Terragraph makes use of the 802.11ay WLAN standard and can transmit data at 20 to 40 Gbps at a distance of 300 to 500 meters. The aim is to provide “speed, efficiency and quality” internet service around the globe in even dense urban areas that are typically hard to [wirelessly] serve. The pair is also touting that Terragraph will allow for rapid deployments at a pace much greater than fiber infrastructure at a fraction of the cost.
With the help of Qualcomm, Terragaph will incorporate a number of optimizations including a TDMA-based protocol, channel bonding, a massive antenna array and time-synchronized nodes in order to increase throughput in urban environments, where communications can be hampered by tall buildings and other large obstacles.

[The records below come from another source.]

Definition Add (t : Z) (name : string) (cfg : PoolConfig) (r : PoolRegistry) : result regErr PoolRegistry :=
  match validatePoolConfig name cfg with
  | Some e => Err e
  | None =>
      match entries r !! poolKey name "" with
      | Some _ => Err PoolExists
      | None => Ok (addEntries t name cfg r)
      end
  end.

Definition takeEntries (name : string) (r : PoolRegistry) : list registryEntry * PoolRegistry :=
  let out := filter (fun e => poolName e = name) (range (entries r)).*2 in
  let r := with_entries (filter (fun '(_, e) => poolName e ≠ name) (entries r)) r in
  (out, if bool_decide (out = []) then r
        else with_byDatabase (filter (fun '(_, target) => target ≠ name) (byDatabase r)) r).

(** The loop that stops the watchers and collects the pools to drain. *)
Definition stopWatchers (old : list registryEntry) (r : PoolRegistry) : PoolRegistry :=
  mkRegistry (defaults r) (keys r) (entries r) (byDatabase r) (nextPool r)
    (watchers r ∖ list_to_set (pool <$> old)).

Definition Reconfigure (t : Z) (name : string) (cfg : PoolConfig) (r : PoolRegistry) :
  result regErr (PoolRegistry * list nat * bool) :=
  match validatePoolConfig name cfg with
  | Some e => Err e
  | None =>
      match entries r !! poolKey name "" with
      | None => Err PoolNotFound
      | Some base =>
          if bool_decide (config base = cfg) then Ok (r, [], false)
          else let '(old, r) := takeEntries name r in
               Ok (addEntries t name cfg (stopWatchers old r), pool <$> old, true)
      end
  end.

Definition Remove (name : string) (r : PoolRegistry) : result regErr (PoolRegistry * list nat) :=
  let '(removed, r') := takeEntries name r in
  if bool_decide (removed = []) then Err PoolNotFound
  else Ok (stopWatchers removed r', pool <$> removed).

Definition Resize (t : Z) (name : string) (newLimit : Z) (r : PoolRegistry) :
  result regErr (PoolRegistry * list nat) :=
  if newLimit <=? 0 then Err LimitNotPositive
  else match entries r !! poolKey name "" with
       | None => Err PoolNotFound
       | Some base =>
           let cfg := setLimit newLimit (config base) in
           let '(old, r) := takeEntries name r in
           Ok (addEntries t name cfg (stopWatchers old r), pool <$> old)
       end.

(** The three conditions of the eviction; [inUse] is each pool's
    [Stats().InUse] as the sweep reads it. *)
Definition evictable (cutoff : Z) (active : gset string) (inUse : nat → nat) (key : string)
    (e : registryEntry) : bool :=
  passthrough e && bool_decide (key ∉ active) && (lastRouted e <=? cutoff) && (inUse (pool e) =? 0)%nat.

Definition EvictIdlePassthrough (t idleFor : Z) (active : gset string) (inUse : nat → nat)
    (r : PoolRegistry) : PoolRegistry * list string * list nat :=
  if idleFor <=? 0 then (r, [], [])
  else
    let victim k e := evictable (t - idleFor) active inUse k e in
    let evicted := filter (fun '(k, e) => victim k e = true) (entries r) in
    let ks := sort_strings (range evicted).*1 in
    (stopWatchers (range evicted).*2
       (with_entries (filter (fun '(k, e) => victim k e = false) (entries r)) r),
     ks, omap (fun k => pool <$> evicted !! k) ks).

(** passthrough_reaper.go: how often the sweep runs. *)
Definition passthroughReapInterval (idleFor : Z) : Z :=
  let interval := Z.quot idleFor 4 in
  let interval := if interval <? 30 * Second then 30 * Second else interval in
  if 24 * Hour <? interval then 24 * Hour else interval.
(* ===== verification/RegistryReload.v ===== *)
(** * Config reload converges

    src/reload.go reconciles the live registry with a file one pool at a time.
    The specification is the file itself: a registry [shows] a set of pools
    when its default-identity entries are exactly those configurations, and its
    routes are [exact] when they are the names and aliases of those pools.  The
    reload takes the registry's lock once per step, and clients and the reaper act
    in between. *)

From Stdlib Require Import Ascii.
From S2P Require Import Prelude GoStrings Config BackendAddr.
From S2P Require Import Registry RegistryLemmas RegistryOps RegistryTheorems.
From S2P Require Import ConfigTheorems.
Import Config ConfigTheorems Registry RegistryLemmas RegistryOps.
Open Scope string_scope.
Open Scope list_scope.
Open Scope nat_scope.

Module RegistryReload.

(** ** Specification *)

(** The configuration a registry runs a pool name with. *)
Definition shown (r : PoolRegistry) (n : string) : option PoolConfig :=
  if has_separator n then None else config <$> entries r !! n.

Definition shows (r : PoolRegistry) (pools : gmap string PoolConfig) : Prop :=
  ∀ n, shown r n = pools !! n.

Definition sound_routes (r : PoolRegistry) : Prop :=
  ∀ d n, byDatabase r !! d = Some n → ∃ c, shown r n = Some c ∧ d ∈ served n c.

Definition exact_routes (r : PoolRegistry) : Prop :=
  ∀ d n, byDatabase r !! d = Some n ↔ ∃ c, shown r n = Some c ∧ d ∈ served n c.
(** ** Recovery *)

(** A client's messages as RFC 5802 builds them: a gs2 header of two
    comma-terminated parts, and a final message that ends with the proof. *)
Definition client_first (binding authzid bare : bytes) : bytes :=
  binding ++ COMMA :: authzid ++ COMMA :: bare.

Definition client_final (withoutProof key signature : bytes) : bytes :=
  withoutProof ++ lit ",p=" ++ EncodeToString (xor_bytes key signature).

Lemma clientFirstBare_first binding authzid bare :
  COMMA ∉ binding → COMMA ∉ authzid → clientFirstBare (client_first binding authzid bare) = Ok bare.
Proof. intros Hb Ha. unfold clientFirstBare, client_first. by rewrite cut_app, cut_app. Qed.

Lemma splitClientFinal_final wp key sig :
  Forall byte key → Forall byte sig → splitClientFinal (client_final wp key sig) = Ok (wp, xor_bytes key sig).
Proof.
  intros Hk Hs. unfold splitClientFinal, client_final.
  assert (Hx : Forall byte (xor_bytes key sig)) by (by apply xor_bytes_byte).
  change (lit ",p=" ++ EncodeToString (xor_bytes key sig))
    with (COMMA :: [112; 61] ++ EncodeToString (xor_bytes key sig)).
  change (lit ",p=") with (COMMA :: [112; 61]). rewrite cut_last_app.
  - by rewrite decode_encode_string.
  - rewrite not_elem_of_app. split; [|by apply encode_no_comma].
    unfold COMMA. rewrite !not_elem_of_cons. split_and!; done || apply not_elem_of_nil.
Qed.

At this point, there is no indication of where Facebook and Qualcomm will launch their first trials, but we’ll definitely keep you updated once those details are made available.
If you recall, Google is also attempting to deliver similar “last-mile” wireless internet connectivity courtesy of Webpass, and is serving customers in Chicago, Denver, Miami, Oakland/East Bay, San Diego, San Francisco and Seattle. Google Fiber showed early promise with [physical] fiber connections to homes and businesses that were lit up in cities like Salt Lake City, Utah and San Antonio, Texas, but Google has run into difficulties with some municipalities (mainly due to entrenched competitors) which has delayed or in some cases completely thwarted its rollouts.